Chuck McCarthy is the president of Ucluelet First Nation. At the celebration, he said the agreement has given their nation the chance to participate in discussions at a higher level of government.
“It’s nice for us to be participating in what’s happening in our region,” he said.
“We’ve always been told under INAC (Indigenous and Northern Affairs Canada) what to do and when you can do it. To participate in this level, having a say in what goes on in our region—I see that as the most important thing.”
Huu-ay-aht Chief Councillor Robert Dennis Sr. is a survivor of the residential school system. He said he has always been “really appreciative” of the ACRD board’s support for the Truth and Reconciliation Commission.
“There’s a lot of areas that we have to work on in terms of reconciliation,” he said. That includes economic reconciliation.
“A lot of our people depend on a living from forestry,” he said. “The opportunity is there if we do it right. To do it right, we have to manage the forest in a really good way, including old growth.”
Huu-ay-aht is in the middle of its Hišuk ma cawak Integrated Resource Management Planning process. They’ve decided to log about 4% of the old-growth the province asked them to defer.
Penny Cote has been on the board for 17 years. She’s the ACRD director for Sproat Lake. She said the day the First Nations joined the board was the biggest event of her career.
But she also noted that there’s more work to be done. Six other First Nations with territory in the regional district are not treaty nations, so they can’t officially join the board.
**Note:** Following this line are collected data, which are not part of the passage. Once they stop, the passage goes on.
(** * AI-Hotel-Booking: the booking engine and the workflow gate

    A shallow embedding of [mcp_server.py] (inventory, ledger, search,
    availability, booking, cancellation, statistics) and of the routing
    functions of [langgraph_agents.py], followed by the properties of the
    specification that concern them; then the read-only tools, the wrappers
    of [langgraph_agents.py] around the tools and its date fallback, with
    the properties the code itself shows.

    Conventions of the embedding:
    - a Python [str] is a [string]: a sequence of code points below 256;
    - a Python [float] is a binary64 [float] (primitive floats);
    - the module-level lists [HOTELS], [ROOMS] and [BOOKINGS] are the three
      fields of a [store] that every tool receives and returns;
    - a tool's JSON answer is the value handed to [json.dumps];
    - a raised [ValueError] is [None]. *)

From Stdlib Require Import ZArith List String Ascii Bool Lia.
From Stdlib Require Import Floats.PrimFloat Numbers.Cyclic.Int63.Uint63.
From Stdlib Require Floats.SpecFloat Floats.FloatOps Floats.FloatAxioms.
From Stdlib Require Import Sorting.Sorted Sorting.Permutation.
From stdpp Require Import gmap strings.
Import ListNotations.

(* A decimal literal denotes the nearest binary64, as in Python. *)
Set Warnings "-inexact-float".

Local Open Scope string_scope.
Local Open Scope Z_scope.

(** ** Python strings *)

Module PyStr.
Lemma create_participants_trend_eq (m : Z → Z) df :
  V2.create_participants_trend m df
  = if empty df || negb (has_column "Date" df) then []
    else
      let dated := filter (λ r, isna (get "Date" r) = false) (rows df) in
      map (λ mo, (mo, V2.agg_sum
                        (map (get "Participants")
                             (filter (λ r, V2.month m (get "Date" r) = Some mo)
                                     dated))))
          (merge_sort Z.le
             (remove_dups (omap (λ r, V2.month m (get "Date" r)) dated))).
Proof.
  unfold V2.create_participants_trend.
  destruct (empty df || negb (has_column "Date" df)); [done |].
  cbn zeta. by destruct (filter _ (rows df)).
Qed.

Lemma month_dated (m : Z → Z) c : is_Some (V2.month m c) → isna c = false.
Proof. destruct c; simpl; by intros [? ?]. Qed.

(** X18.  The trend has a point for every month in which the centre has a
    dated record, and for no other; the months come in order, each once; and
    the point of a month holds what [groupby] makes of the sum of the
    participants of the records dated in that month.  A frame without a
    Date column gives the empty figure. *)
Theorem trend_points (m : Z → Z) df :
  let trend := V2.create_participants_trend m df in
  (has_column "Date" df = false → trend = []) ∧
  NoDup (map fst trend) ∧ Sorted Z.le (map fst trend) ∧
  (empty df = false → has_column "Date" df = true →
     (∀ mo, mo ∈ map fst trend ↔
            ∃ r, r ∈ rows df ∧ V2.month m (get "Date" r) = Some mo) ∧
     (∀ mo p, (mo, p) ∈ trend →
        p = group_sum
              (map (λ r, V2.number (get "Participants" r))
                   (filter (λ r, V2.month m (get "Date" r) = Some mo)
                           (rows df))))).
Proof.
  intros trend. unfold trend. rewrite create_participants_trend_eq.
  split.
  { intros ->. by rewrite orb_true_r. }
  destruct (empty df || negb (has_column "Date" df)) eqn:Hguard.
  { split; [constructor |]. split; [constructor |].
    intros He Hd. by rewrite He, Hd in Hguard. }
  cbn zeta. set (dated := filter (λ r, isna (get "Date" r) = false) (rows df)).
  set (months := merge_sort Z.le
                   (remove_dups (omap (λ r, V2.month m (get "Date" r)) dated))).
  assert (∀ mo, mo ∈ months ↔
                ∃ r, r ∈ rows df ∧ V2.month m (get "Date" r) = Some mo) as Hin.
  { intros mo. unfold months.
    rewrite merge_sort_Permutation, elem_of_remove_dups, list_elem_of_omap.
    split; intros (r & Hr & Hmo); exists r.
    - apply list_elem_of_filter in Hr as [_ Hr]. done.
    - split; [| done]. apply list_elem_of_filter. split; [| done].
      apply (month_dated m). by rewrite Hmo. }
  assert (NoDup months) as Hnd.
  { unfold months. rewrite merge_sort_Permutation. apply NoDup_remove_dups. }
  rewrite !map_map. cbn [fst]. rewrite (map_ext _ id), map_id by done.
  split; [done |]. split; [apply Sorted_merge_sort, _ |].
  intros _ _. split; [exact Hin |].
  intros mo p Hp. apply list_elem_of_fmap in Hp as (mo' & [= -> ->] & _).
  unfold V2.agg_sum. rewrite map_map. f_equal. f_equal.
  unfold dated. rewrite list_filter_filter.
  apply filter_ext_elem. intros r _. split; [tauto |].
  intros Hmo. split; [done |]. apply (month_dated m). by rewrite Hmo.
Qed.

End Trends.

Lemma integer_key_Some i z : V2.integer_key i = Some z → i = Num (Qc_of_Z z).
Proof.
  destruct i as [| q | |]; try done. unfold V2.integer_key.
  case_decide as Hq; [| done]. intros [= <-]. by rewrite <- Hq.
Qed.

Lemma integer_key_Qc_of_Z z : V2.integer_key (Num (Qc_of_Z z)) = Some z.
Proof. unfold V2.integer_key. cbn [Qnum this Qc_of_Z inject_Z]. by rewrite decide_True. Qed.

Lemma off_scale_label i :
  (∀ z, (1 ≤ z ≤ 5)%Z → i ≠ Num (Qc_of_Z z)) →
  V2.satisfaction_labels i = None ∧ V2.colors_map i = None.
Proof.
  intros Hoff. unfold V2.satisfaction_labels, V2.colors_map.
  destruct (V2.integer_key i) as [z |] eqn:E; [| done].
  apply integer_key_Some in E.
  destruct (decide (1 ≤ z ≤ 5)%Z) as [Hz | Hz].
  - by destruct (Hoff z Hz).
  - destruct z as [| p | p]; [done | | done].
    destruct p as [[[p | p |] | [p | p |] |] | [[p | p |] | [p | p |] |] |];
      try done; lia.
Qed.

Lemma on_scale_label z :
  (1 ≤ z ≤ 5)%Z →
  ∃ s, V2.satisfaction_labels (Num (Qc_of_Z z)) = Some s.
Proof.
  intros Hz. unfold V2.satisfaction_labels. rewrite integer_key_Qc_of_Z.
  assert (z = 1 ∨ z = 2 ∨ z = 3 ∨ z = 4 ∨ z = 5)%Z as Hcase by lia.
  destruct Hcase as [-> | [-> | [-> | [-> | ->]]]]; eauto.
Qed.

(** X19.  The satisfaction chart of the dashboard has one bar for every
    rating that occurs, in the order of the ratings, with the number of
    records that have it; together the bars count every record.  A rating
    of 1 to 5 carries its name; any other rating, which the loader lets
    through, gets a bar of its own labelled with the score and the default
    colour. *)
Theorem rating_bars df :
  empty df = false →
  let bars := V2.create_satisfaction_distribution df in
  NoDup (map V2.b_rating bars) ∧
  Sorted V2.key_le (map V2.b_rating bars) ∧
  (∀ i, i ∈ map V2.b_rating bars ↔ i ≠ NaN ∧ i ∈ column "Satisfaction" df) ∧
  (∀ b, b ∈ bars →
     V2.b_count b
     = length (filter (λ r, get "Satisfaction" r = V2.b_rating b) (rows df))) ∧
  sum_list (map V2.b_count bars)
  = length (filter (λ r, isna (get "Satisfaction" r) = false) (rows df)) ∧
  (∀ b z, b ∈ bars → V2.b_rating b = Num (Qc_of_Z z) → (1 ≤ z ≤ 5)%Z →
     ∃ s, V2.b_label b = V2.Named s) ∧
  (∀ b, b ∈ bars →
     (∀ z, (1 ≤ z ≤ 5)%Z → V2.b_rating b ≠ Num (Qc_of_Z z)) →
     V2.b_label b = V2.Score (V2.b_rating b) ∧ V2.b_color b = "#667eea").
Proof.
  intros Hne bars. unfold bars, V2.create_satisfaction_distribution.
  rewrite Hne. cbn zeta.
  set (counts := V2.sort_index (V2.value_counts (column "Satisfaction" df))).
  assert (counts ≡ₚ V2.value_counts (column "Satisfaction" df)) as Hperm
    by apply merge_sort_Permutation.
  rewrite !map_map. cbn [V2.b_rating V2.b_count].
  split; [| split; [| split; [| split; [| split; [| split]]]]].
  - change (NoDup (map fst counts)). rewrite Hperm, value_counts_keys.
    apply NoDup_remove_dups.
  - change (Sorted V2.key_le (fst <$> counts)).
    apply (Sorted_fmap fst V2.by_index V2.key_le); [done |].
    apply Sorted_merge_sort. intros a b. apply key_le_total.
  - intros i. change (i ∈ map fst counts ↔ i ≠ NaN ∧ i ∈ column "Satisfaction" df).
    rewrite Hperm, value_counts_keys, elem_of_remove_dups, list_elem_of_filter.
    split.
    + intros [Hna Hi]. split; [by intros -> | done].
    + intros [Hna Hi]. split; [by destruct i | done].
  - intros b Hb. apply list_elem_of_fmap in Hb as ([k n] & -> & Hkn).
    cbn [V2.b_count V2.b_rating fst snd]. rewrite Hperm in Hkn.
    apply elem_of_value_counts in Hkn as (_ & _ & ->).
    apply occurrences_column.
  - transitivity (sum_list (map snd counts)); [done |].
    rewrite Hperm, value_counts_total.
    unfold column. induction (rows df) as [| r rs IH]; [done |].
    cbn [map]. rewrite !filter_cons.
    destruct (decide (isna (get "Satisfaction" r) = false)); simpl; by rewrite IH.
  - intros b z Hb Hr Hz. apply list_elem_of_fmap in Hb as ([k n] & -> & _).
    cbn [V2.b_rating V2.b_label fst] in *. subst k.
    destruct (on_scale_label z Hz) as [s ->]. by exists s.
  - intros b Hb Hoff. apply list_elem_of_fmap in Hb as ([k n] & -> & _).
    cbn [V2.b_rating V2.b_label V2.b_color fst] in *.
    by destruct (off_scale_label k Hoff) as [-> ->].
Qed.

(** * The other resolved columns *)

Section Priorities.
Context `{Pandas}.

(** X20.  In a table whose stripped labels are all different, the programme
    of a record is resolved in the order Program Name, Course Name,
    Program: the first of these columns the table has gives the programme
    of every record, cell for cell, and a table with none of them gives
    every record the programme "Program". *)
Theorem program_priority t :
  header_ok t →
  let hdr := map strip (columns t) in
  let program := column "Program" (V2.load_all_centers_data (Parsed t)).1 in
  (∀ c, c ∈ columns t → strip c = "Program Name" →
     program = map (get c) (rows t)) ∧
  (∀ c, "Program Name" ∉ hdr → c ∈ columns t → strip c = "Course Name" →
     program = map (get c) (rows t)) ∧
  (∀ c, "Program Name" ∉ hdr → "Course Name" ∉ hdr →
     c ∈ columns t → strip c = "Program" →
     program = map (get c) (rows t)) ∧
  ("Program Name" ∉ hdr → "Course Name" ∉ hdr → "Program" ∉ hdr →
     program = map (λ _, Str "Program") (rows t)).
Proof.
  intros Hok hdr program. unfold program, hdr.
  rewrite load_frame_header_ok by done.
  assert (∀ c, c ∈ columns t →
               ∀ r, get (strip c) (strip_row t r) = get c r) as Hget.
  { intros c Hc r. apply get_strip_row; [by apply header_ok_count | done]. }
  repeat split.
  - intros c Hc Hs. apply column_normalize. intros g r (_ & -> & _).
    unfold program_value. rewrite <- Hs, has_column_stripped by done.
    rewrite copied_once by (by apply header_ok_count). by apply Hget.
  - intros c H1 Hc Hs. apply column_normalize. intros g r (_ & -> & _).
    unfold program_value.
    rewrite (has_column_unstripped t "Program Name") by done.
    rewrite <- Hs, has_column_stripped by done.
    rewrite copied_once by (by apply header_ok_count). by apply Hget.
  - intros c H1 H2 Hc Hs. apply column_normalize. intros g r (_ & -> & _).
    unfold program_value.
    rewrite (has_column_unstripped t "Program Name") by done.
    rewrite (has_column_unstripped t "Course Name") by done.
    rewrite <- Hs, has_column_stripped by done. by apply Hget.
  - intros H1 H2 H3. apply column_normalize. intros g r (_ & -> & _).
    unfold program_value.
    rewrite (has_column_unstripped t "Program Name") by done.
    rewrite (has_column_unstripped t "Course Name") by done.
    by rewrite (has_column_unstripped t "Program") by done.
Qed.

(** One key in a column that has rows gives one group. *)
Lemma group_keys_constant key df a :
  rows df ≠ [] → a ≠ NaN → (∀ r, r ∈ rows df → get key r = a) →
  V2.group_keys key df = [a].
Proof.
  intros Hne Hna Hall.
  pose proof (NoDup_group_keys key df) as Hnd.
  assert (∀ k, k ∈ V2.group_keys key df → k = a) as Hk.
  { intros k (_ & r & Hr & <-)%elem_of_group_keys. by apply Hall. }
  assert (a ∈ V2.group_keys key df) as Hin.
  { apply elem_of_group_keys. split; [done |].
    destruct (rows df) as [| r rs] eqn:E; [done |].
    exists r. split; [left |]. apply Hall. left. }
  destruct (V2.group_keys key df) as [| x [| y L]].
  - by apply elem_of_nil in Hin.
  - f_equal. apply Hk. left.
  - exfalso. apply NoDup_cons in Hnd as [Hx _]. apply Hx.
    rewrite (Hk x) by left. rewrite <- (Hk y) at 1 by (right; left). left.
Qed.

Lemma audience_perf_constant df a :
  rows df ≠ [] → a ≠ NaN → (∀ r, r ∈ rows df → get "Category" r = a) →
  V2.audience_perf df
  = [V2.mkGroup a (V2.agg_sum (column "Participants" df))
                  (V2.agg_mean (column "Satisfaction" df))].
Proof.
  intros Hne Hna Hall. unfold V2.audience_perf, V2.groupby_agg.
  rewrite (group_keys_constant "Category" df a) by done.
  cbn [map]. unfold V2.members, column.
  by rewrite filter_all by done.
Qed.
(** ** Recommendations *)

(** C9.  The recommendations do not depend on what was observed.
    [_generate_recommendations] gives the same text for every state of
    the analyzer; [generate_recommendations], which takes no argument,
    is a mapping with the four priorities, five items each, all of which
    [generate_report] prints; and the [recommendations] entry of the
    report of the platform script is, after steps 1 to 3 in any world,
    the one [analyze_platform] started with. *)
Theorem recommendations_constant :
  (forall self1 self2 : Comprehensive.results,
      Comprehensive._generate_recommendations self1
      = Comprehensive._generate_recommendations self2)
  /\ keys AnalyzePlatform.generate_recommendations
     = [ "critical"; "high_priority"; "medium_priority"; "low_priority" ]
  /\ Forall (fun kv => List.length (snd kv) = 5%nat)
            AnalyzePlatform.generate_recommendations
  /\ AnalyzePlatform.printed_recommendations
     = AnalyzePlatform.generate_recommendations
  /\ (forall w t s' t',
         AnalyzePlatform.collect w AnalyzePlatform.initial_results t
         = (Ok tt, s', t') ->
         dict_get "recommendations" s'
         = dict_get "recommendations" AnalyzePlatform.initial_results).
Proof.
  split; [reflexivity|]. split; [reflexivity|].
  split; [repeat constructor|]. split; [reflexivity|].
  intros w t s' t' H. apply platform_collect_shape in H.
  destruct H as (la & app & pa & -> & _). reflexivity.
Qed.
(** * Response parsing and deviation analysis of the consistency test

  A shallow embedding of [run_test/score_mappings.py],
  [run_test/audit_scoring.py], [run_test/ai_auditor.py],
  [run_test/ai_auditor_num.py] and [run_test.py].

  Conventions of the embedding.
  - A Python [str] is a [string]; a character is a code point below 256, so
    [str.strip], [str.lower] and the regular expression class [\d] are the
    Python ones restricted to that range.
  - A Python [float] is a finite rational number, an infinity or
    not-a-number.  [float(s)] of a text and the module [AuditScoring]
    compute with the rational numbers themselves, compared with [==], and
    [round(x, 2)] is there the nearest hundredth, ties to the even one:
    they serve the statements about the structure of a report and about
    bounds, and what they say of a number holds up to the rounding of a
    double.  The module [AuditScoring64] is [calculate_deviations] with
    the operations of CPython on doubles ([Binary64]); the statements
    that give a number of the report, or the metric it selects, are about
    it.
  - A [dict] that is only looked up and updated is a [gmap]; a [dict] or a
    table that the code iterates over is a list of pairs in declaration (or
    insertion) order.
  - A raised exception that is not caught ([KeyError],
    [ZeroDivisionError]) is [None] of an [option]; the [ValueError] of
    [float], which its callers catch, is [None] as well. *)

From Stdlib Require Import Ascii String QArith Qpower Qround Qabs Qminmax Lqa.
From stdpp Require Import gmap strings list fin_maps.

Local Open Scope string_scope.
Local Open Scope Z_scope.

(** ** Python string operations *)

Module Py.

Definition code (c : ascii) : N := N_of_ascii c.

Definition in_range (lo hi : N) (c : ascii) : bool :=
  ((lo <=? code c) && (code c <=? hi))%N.

(** [str.isspace] on code points below 256: the characters that
    [str.strip()] and [str.split()] treat as white space. *)
Definition isspace (c : ascii) : bool :=
  in_range 9 13 c || in_range 28 32 c
  || (code c =? 133)%N || (code c =? 160)%N.

(** [\d] of the [re] module on code points below 256. *)
Definition isdigit (c : ascii) : bool := in_range 48 57 c.

(** [str.lower] on one character: A-Z and the upper-case letters of
    Latin-1 move up by 32. *)
Definition lower_char (c : ascii) : ascii :=
  if in_range 65 90 c
     || (in_range 192 222 c && negb (code c =? 215)%N)
  then ascii_of_N (code c + 32)
  else c.

Fixpoint lower (s : string) : string :=
  match s with
  | EmptyString => EmptyString
  | String c s' => String (lower_char c) (lower s')
  end.

(** [s.startswith(p)] *)
Definition startswith (s p : string) : bool := String.prefix p s.

Fixpoint lstrip (s : string) : string :=
  match s with
  | EmptyString => EmptyString
  | String c s' => if isspace c then lstrip s' else s
  end.

(** Drops the trailing characters that satisfy [f]. *)
Fixpoint rstrip_with (f : ascii -> bool) (s : string) : string :=
  match s with
  | EmptyString => EmptyString
  | String c s' =>
      match rstrip_with f s' with
      | EmptyString => if f c then EmptyString else String c EmptyString
      | r => String c r
      end
  end.

Definition rstrip (s : string) : string := rstrip_with isspace s.

(** [s.strip()] *)
Definition strip (s : string) : string := rstrip (lstrip s).

(** [s.rstrip(".")] and the like, for a one-character argument. *)
Definition rstrip_char (c : ascii) (s : string) : string :=
  rstrip_with (Ascii.eqb c) s.

(** [s.replace(c, '')] for a one-character [c]. *)
Fixpoint remove_char (c : ascii) (s : string) : string :=
  match s with
  | EmptyString => EmptyString
  | String d s' =>
      if Ascii.eqb c d then remove_char c s' else String d (remove_char c s')
  end.

(** [re.sub] of every character outside a class by the empty string. *)
Fixpoint keep (f : ascii -> bool) (s : string) : string :=
  match s with
  | EmptyString => EmptyString
  | String c s' => if f c then String c (keep f s') else keep f s'
  end.

(** [s.split(sep)] for a one-character separator: never empty. *)
Fixpoint split (sep : ascii) (s : string) : list string :=
  match s with
  | EmptyString => [EmptyString]
  | String c s' =>
      if Ascii.eqb sep c then EmptyString :: split sep s'
      else match split sep s' with
           | [] => [String c EmptyString]
           | w :: ws => String c w :: ws
           end
  end.

(** [s.split(sep, 1)]: one part when [sep] does not occur, otherwise
    the text before the first [sep] and the text after it. *)
Fixpoint split1 (sep : ascii) (s : string) : list string :=
  match s with
  | EmptyString => [EmptyString]
  | String c s' =>
      if Ascii.eqb sep c then [EmptyString; s']
      else match split1 sep s' with
           | w :: ws => String c w :: ws
           | [] => [String c EmptyString]
           end
  end.

(** [s.split()]: the maximal runs of characters that are not white space. *)
Fixpoint split_ws_aux (cur : option string) (s : string) : list string :=
  match s with
  | EmptyString => match cur with Some w => [w] | None => [] end
  | String c s' =>
      if isspace c
      then match cur with
           | Some w => w :: split_ws_aux None s'
           | None => split_ws_aux None s'
           end
      else split_ws_aux
             (Some (match cur with
                    | Some w => w ++ String c EmptyString
                    | None => String c EmptyString
                    end)) s'
  end.

Definition split_ws (s : string) : list string := split_ws_aux None s.

(** [sep.join(l)] *)
Definition join (sep : string) (l : list string) : string :=
  String.concat sep l.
These include Ditidaht, Hupacasath, Tseshaht, Ahousaht, Hesquiaht and Tla-o-qui-aht.
“There’s other First Nations that we are neighbours to that we would like to see also coming to this table and being voting members and being part of the voice,” she said at the celebration.
Courtenay-Alberni MP Gord Johns agreed. “This is a great day to reflect back on ten years of hard work, and the important work that still needs to be done,” he said. “There are many communities not represented at the table.”
ACRD chair John Jack is also a member of Huu-ay-aht First Nations. He noted that the ACRD and other regional districts are working with the provincial government to change the legislation to allow non-treaty nations to join regional districts.
“This board, as well as others across British Columbia, are dedicated to ensuring that we walk the path of reconciliation and inclusivity for First Nations, even if they don’t have treaties,” he said.
“We’re not complete until all ten of the nations within the regional district boundaries have the option to join, and can join if they want to.”